(** * Gauntlet of Chaos bot: sheet parsing, scoreboard composition, commands

    A shallow embedding of [src/script.py] and [src/old.py].  The two files
    are two variants of one bot; what they share is declared once, what
    differs lives in [Module Script] and [Module Old].

    Python [str] values are modelled as [string]; every [ascii] stands for
    the code point of the same number, so the model covers cell texts made
    of the code points U+0000..U+00FF. *)

From Stdlib Require Import ZArith List String Ascii Bool Lia Permutation Sorted.
From Stdlib Require Import DecimalString DecimalPos.
From stdpp Require Import base option list sorting gmap strings.

Local Open Scope string_scope.
Local Open Scope Z_scope.

(** ** Python string primitives *)

Module PyStr.

Definition code (c : ascii) : N := N_of_ascii c.

Definition between (lo hi : N) (c : ascii) : bool :=
  ((lo <=? code c) && (code c <=? hi))%N.

(** [str.isspace] on one character: TAB..CR, FS..US, SPACE, NEL, NBSP. *)
Definition isspace (c : ascii) : bool :=
  between 9 13 c || between 28 32 c || (code c =? 133)%N || (code c =? 160)%N.

(** The predicate behind [str.isdigit]: the decimal digits and the
    superscript digits U+00B2, U+00B3, U+00B9. *)
Definition isdigit_char (c : ascii) : bool :=
  between 48 57 c || (code c =? 178)%N || (code c =? 179)%N || (code c =? 185)%N.

(** The characters [int] reads as digits: the decimal digits only. *)
Definition isdecimal_char (c : ascii) : bool := between 48 57 c.

Definition lower_char (c : ascii) : ascii :=
  if between 65 90 c || between 192 214 c || between 216 222 c
  then ascii_of_N (code c + 32)
  else c.

Fixpoint lower (s : string) : string :=
  match s with
  | EmptyString => EmptyString
  | String c s' => String (lower_char c) (lower s')
  end.

Fixpoint lstrip (s : string) : string :=
  match s with
  | EmptyString => EmptyString
  | String c s' => if isspace c then lstrip s' else s
  end.

(** [rstrip] keeps a character when it is not a space or when something
    survives to its right. *)
Fixpoint rstrip (s : string) : string :=
  match s with
  | EmptyString => EmptyString
  | String c s' =>
      match rstrip s' with
      | EmptyString => if isspace c then EmptyString else String c EmptyString
      | r => String c r
      end
  end.

Definition strip (s : string) : string := rstrip (lstrip s).

Fixpoint all_chars (p : ascii -> bool) (s : string) : bool :=
  match s with
  | EmptyString => true
  | String c s' => p c && all_chars p s'
  end.

(** [s.isdigit()]: at least one character, all of them digits. *)
Definition isdigit (s : string) : bool :=
  match s with
  | EmptyString => false
  | _ => all_chars isdigit_char s
  end.

(** [x in s] for strings. *)
Fixpoint contains (x s : string) : bool :=
  String.prefix x s ||
  match s with
  | EmptyString => false
  | String _ s' => contains x s'
  end.

(** [s.split(sep)] for a one-character separator. *)
Fixpoint split (sep : ascii) (s : string) : list string :=
  match s with
  | EmptyString => [EmptyString]
  | String c s' =>
      if Ascii.eqb c sep then EmptyString :: split sep s'
      else match split sep s' with
           | [] => [String c EmptyString]
           | piece :: rest => String c piece :: rest
           end
  end.

(** The digits of an [int] literal: decimal digits, single underscores
    allowed between two digits. *)
Fixpoint int_digits (acc : Z) (after_digit : bool) (s : string) : option Z :=
  match s with
  | EmptyString => if after_digit then Some acc else None
  | String c s' =>
      if Ascii.eqb c "_" then
        if after_digit then int_digits acc false s' else None
      else if isdecimal_char c then
        int_digits (10 * acc + (Z.of_N (code c) - 48)) true s'
      else None
  end.

(** The white space [int] skips around a literal.  It is not the set of
    [str.strip]: of the characters below U+0080 only TAB..CR and SPACE are
    skipped, so FS..US (U+001C..U+001F) are not; NEL and NBSP are turned
    into spaces before the literal is read. *)
Definition int_isspace (c : ascii) : bool :=
  between 9 13 c || (code c =? 32)%N || (code c =? 133)%N || (code c =? 160)%N.

Fixpoint int_lstrip (s : string) : string :=
  match s with
  | EmptyString => EmptyString
  | String c s' => if int_isspace c then int_lstrip s' else s
  end.

Fixpoint int_rstrip (s : string) : string :=
  match s with
  | EmptyString => EmptyString
  | String c s' =>
      match int_rstrip s' with
      | EmptyString => if int_isspace c then EmptyString else String c EmptyString
      | r => String c r
      end
  end.

Definition int_strip (s : string) : string := int_rstrip (int_lstrip s).

(** The number of decimal digits of a literal, leading zeros included,
    underscores not. *)
Fixpoint count_digits (s : string) : N :=
  match s with
  | EmptyString => 0%N
  | String c s' => ((if isdecimal_char c then 1 else 0) + count_digits s')%N
  end.

(** [sys.int_info.default_max_str_digits]: a literal of more digits is
    refused by [int]. *)
Definition max_str_digits : N := 4300.

(** The literal after its sign. *)
Definition int_literal (r : string) : option Z :=
  if (max_str_digits <? count_digits r)%N then None else int_digits 0 false r.

(** [int(s)] in base ten; [None] stands for [ValueError]. *)
Definition int (s : string) : option Z :=
  match int_strip s with
  | String "+" r => int_literal r
  | String "-" r => Z.opp <$> int_literal r
  | r => int_literal r
  end.

(** [str(z)] for an [int].  Python refuses to print an [int] of more than
    [max_str_digits] digits; the numbers printed here are message ids,
    channel ids, round numbers and points that [int] has read, and this
    limit is not modelled. *)
Definition str (z : Z) : string := NilZero.string_of_int (Z.to_int z).

(** Truth value of a string: non-empty. *)
Definition truthy (s : string) : bool :=
  match s with EmptyString => false | _ => true end.

End PyStr.

(** ** Exceptions *)

Inductive exn := ValueError | IndexError | KeyError.

Inductive result (A : Type) :=
| Ok (a : A)
| Raise (e : exn).
Arguments Ok {A} a.
Arguments Raise {A} e.

#[global] Instance result_ret : MRet result := fun _ a => Ok a.
#[global] Instance result_bind : MBind result := fun _ _ f m =>
  match m with
  | Ok a => f a
  | Raise e => Raise e
  end.

(** [int(s)] as a computation. *)
Definition int (s : string) : result Z :=
  match PyStr.int s with
  | Some z => Ok z
  | None => Raise ValueError
  end.

(** [row[i]] on a list of cells. *)
Definition item (row : list string) (i : nat) : result string :=
  match row !! i with
  | Some c => Ok c
  | None => Raise IndexError
  end.

(** ** Data model: the dictionaries built by the parser *)

Module Player.
Record t := mk {
  Name : option string;
  Team : option string;
  Roll : option string;
  Chaos_coins : option string;
  Status : option string
}.
End Player.

Module Entry.
Record t := mk {
  Position : option string;
  Team : option string;
  Combatant : option string;
  Points : option Z
}.
End Entry.

(** The dictionary [data]: five lists under fixed keys. *)
Record Data := mkData {
  red_team : list Player.t;
  blue_team : list Player.t;
  green_team : list Player.t;
  yellow_team : list Player.t;
  leaderboard : list Entry.t
}.

Definition empty_data : Data := mkData [] [] [] [] [].

(** [data[key].append(x)] for each key. *)
Definition append_red (p : Player.t) (d : Data) : Data :=
  mkData (red_team d ++ [p]) (blue_team d) (green_team d) (yellow_team d) (leaderboard d).
Definition append_blue (p : Player.t) (d : Data) : Data :=
  mkData (red_team d) (blue_team d ++ [p]) (green_team d) (yellow_team d) (leaderboard d).
Definition append_green (p : Player.t) (d : Data) : Data :=
  mkData (red_team d) (blue_team d) (green_team d ++ [p]) (yellow_team d) (leaderboard d).
Definition append_yellow (p : Player.t) (d : Data) : Data :=
  mkData (red_team d) (blue_team d) (green_team d) (yellow_team d ++ [p]) (leaderboard d).
Definition append_leaderboard (e : Entry.t) (d : Data) : Data :=
  mkData (red_team d) (blue_team d) (green_team d) (yellow_team d) (leaderboard d ++ [e]).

• Work instruction: In your reply, restate exactly the lines from the start of the records above through the line holding "are two variants", including both, and nothing else.

• Reply:
(** * Gauntlet of Chaos bot: sheet parsing, scoreboard composition, commands

    A shallow embedding of [src/script.py] and [src/old.py].  The two files
    are two variants of one bot; what they share is declared once, what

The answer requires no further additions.